__Material to process__
- - -
(* ===== verification/Pipe.v ===== *)
(** * kernel/pipe.c: pipes

    A pipe lives in a page of its own; [pp_pipe] has the contents of the pipes by
    the addresses of their pages.  A call that has to wait stops with [Asleep];
    [pipewrite_back] and [piperead_back] continue it after the wakeup, with the
    locals that are on its kernel stack.  (pipealloc is in File.v.) *)

From Stdlib Require Import ZArith Lia.
From stdpp Require Import base list gmap strings.
From S2P Require Import Prelude KString Spinlock Riscv Kalloc Vm Proc Sleeplock Bio Log Fs.

Definition PIPESIZE : Z := 512.

Record pipe := mk_pipe {
  pi_data : list Z;  (* char data[PIPESIZE] *)
  pi_nread : Z;  (* number of bytes read *)
  pi_nwrite : Z;  (* number of bytes written *)
  pi_readopen : bool;  (* read fd is still open *)
  pi_writeopen : bool;  (* write fd is still open *)
}.

Definition set_pi_data (x : list Z) (q : pipe) : pipe :=
  mk_pipe x (pi_nread q) (pi_nwrite q) (pi_readopen q) (pi_writeopen q).
Definition set_pi_nread (x : Z) (q : pipe) : pipe :=
  mk_pipe (pi_data q) x (pi_nwrite q) (pi_readopen q) (pi_writeopen q).
Definition set_pi_nwrite (x : Z) (q : pipe) : pipe :=
  mk_pipe (pi_data q) (pi_nread q) x (pi_readopen q) (pi_writeopen q).
Definition set_pi_readopen (x : bool) (q : pipe) : pipe :=
  mk_pipe (pi_data q) (pi_nread q) (pi_nwrite q) x (pi_writeopen q).
Definition set_pi_writeopen (x : bool) (q : pipe) : pipe :=
  mk_pipe (pi_data q) (pi_nread q) (pi_nwrite q) (pi_readopen q) x.

Definition pipe0 : pipe := mk_pipe (replicate 512 0) 0 0 false false.

Record ppst := mk_ppst {
  pp_fs : fsst;
  pp_pipe : gmap Z pipe;  (* the pipes, by address *)
}.

Definition set_pp_fs (x : fsst) (s : ppst) : ppst :=
  mk_ppst x (pp_pipe s).
Definition set_pp_pipe (x : gmap Z pipe) (s : ppst) : ppst :=
  mk_ppst (pp_fs s) x.

#[global] Instance lens_pp_fs : Lens ppst fsst.
Proof. by exists pp_fs set_pp_fs; intros; destruct s. Defined.
#[global] Instance lens_pp_l : Lens ppst lst := lens_trans lens_pp_fs lens_fs_l.
#[global] Instance lens_pp_s : Lens ppst sst := lens_trans lens_pp_fs lens_fs_s.
#[global] Instance lens_pp_p : Lens ppst pst := lens_trans lens_pp_fs lens_fs_p.
#[global] Instance lens_pp_k : Lens ppst kmst := lens_trans lens_pp_fs lens_fs_k.
#[global] Instance lens_pp_lk : Lens ppst lks := lens_trans lens_pp_fs lens_fs_lk.

Definition pipe_lock (pi : Z) : lockid := ("pipe"%string, pi).
Definition nread_chan (pi : Z) : chanid := ("nread"%string, pi).
Definition nwrite_chan (pi : Z) : chanid := ("nwrite"%string, pi).

Definition pipe_at (pi : Z) (s : ppst) : pipe := default pipe0 (pp_pipe s !! pi).
Definition getpi {A} (pi : Z) (f : pipe -> A) : M ppst A := gets (fun s => f (pipe_at pi s)).
Definition setpi (pi : Z) (f : pipe -> pipe) : M ppst unit :=
  modify (fun s => set_pp_pipe (<[pi := f (pipe_at pi s)]> (pp_pipe s)) s).

(** pi->data[pi->nwrite++ % PIPESIZE] = ch *)
Definition pipe_put (ch : Z) (x : pipe) : pipe :=
  set_pi_nwrite (u32 (pi_nwrite x + 1))
    (set_pi_data (<[Z.to_nat (pi_nwrite x mod PIPESIZE) := ch]> (pi_data x)) x).
(** ch = pi->data[pi->nread++ % PIPESIZE] *)
Definition pipe_head (x : pipe) : Z := default 0 (pi_data x !! Z.to_nat (pi_nread x mod PIPESIZE)).
Definition pipe_take (x : pipe) : pipe := set_pi_nread (u32 (pi_nread x + 1)) x.

Section pipe.
Context (end_ : Z).

Definition pipeclose (pi : Z) (writable : bool) : M ppst unit :=
  ↑ acquire (pipe_lock pi);;
  (if writable then
     setpi pi (set_pi_writeopen false);;
     ↑ wakeup (nread_chan pi)
   else
     setpi pi (set_pi_readopen false);;
     ↑ wakeup (nwrite_chan pi));;
  x ← getpi pi id;
  if negb (pi_readopen x) && negb (pi_writeopen x) then
    ↑ release (pipe_lock pi);;
    modify (fun s => set_pp_pipe (delete pi (pp_pipe s)) s);;
    ↑ kfree end_ pi
  else ↑ release (pipe_lock pi).

End pipe.

(** The loop of pipewrite from byte [i] on, when [k] bytes are left. *)
Fixpoint pipewrite_loop (k : nat) (pi : Z) (pr : nat) (addr i : Z) : M ppst Z :=
  match k with
  | O =>
      ↑ wakeup (nread_chan pi);;
      ↑ release (pipe_lock pi);;
      mret i
  | S k' =>
      x ← getpi pi id;
      if pi_nwrite x =? u32 (pi_nread x + PIPESIZE) then
        killed ← ↑ getp pr p_killed;
        if negb (pi_readopen x) || negb (killed =? 0) then
          ↑ release (pipe_lock pi);;
          mret (-1)
        else
          ↑ wakeup (nread_chan pi);;
          ↑ sleep (nwrite_chan pi) (pipe_lock pi);;
          mret i
      else
        pt ← ↑ getp pr p_pagetable;
        '(r, bs) ← ↑ copyin pt (u64 (addr + i)) 1;
        if r =? -1 then
          ↑ wakeup (nread_chan pi);;
          ↑ release (pipe_lock pi);;
          mret i
        else
          setpi pi (pipe_put (default 0 (head bs)));;
          pipewrite_loop k' pi pr addr (i + 1)
  end.

Definition pipewrite (pi addr n : Z) : M ppst Z :=
  pr ← ↑ curproc;
  ↑ acquire (pipe_lock pi);;
  pipewrite_loop (Z.to_nat n) pi pr addr 0.

Definition pipewrite_back (pi addr n : Z) (pr : nat) (i : Z) : M ppst Z :=
  ↑ sleep_back (pipe_lock pi);;
  pipewrite_loop (Z.to_nat (n - i)) pi pr addr i.

(** The second loop of piperead. *)
Fixpoint piperead_copy (k : nat) (pi : Z) (pr : nat) (addr i : Z) : M ppst Z :=
  match k with
  | O => mret i
  | S k' =>
      x ← getpi pi id;
      if pi_nread x =? pi_nwrite x then mret i else
      setpi pi pipe_take;;
      pt ← ↑ getp pr p_pagetable;
      r ← ↑ copyout pt (u64 (addr + i)) [pipe_head x] 1;
      if r =? -1 then mret i
      else piperead_copy k' pi pr addr (i + 1)
  end.

(** From the first loop on. *)
Definition piperead_wait (pi addr n : Z) (pr : nat) : M ppst Z :=
  x ← getpi pi id;
  if (pi_nread x =? pi_nwrite x) && pi_writeopen x then
    killed ← ↑ getp pr p_killed;
    if negb (killed =? 0) then
      ↑ release (pipe_lock pi);;
      mret (-1)
    else
      ↑ sleep (nread_chan pi) (pipe_lock pi);;
      mret 0
  else
    i ← piperead_copy (Z.to_nat n) pi pr addr 0;
    ↑ wakeup (nwrite_chan pi);;
    ↑ release (pipe_lock pi);;
    mret i.

Definition piperead (pi addr n : Z) : M ppst Z :=
  pr ← ↑ curproc;
  ↑ acquire (pipe_lock pi);;
  piperead_wait pi addr n pr.

Definition piperead_back (pi addr n : Z) (pr : nat) : M ppst Z :=
  ↑ sleep_back (pipe_lock pi);;
  piperead_wait pi addr n pr.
- - -
__Problem requirements__
Copy out all lines of the listing above that include "unit".

__Solution to the problem__
Definition setpi (pi : Z) (f : pipe -> pipe) : M ppst unit :=
Definition pipeclose (pi : Z) (writable : bool) : M ppst unit :=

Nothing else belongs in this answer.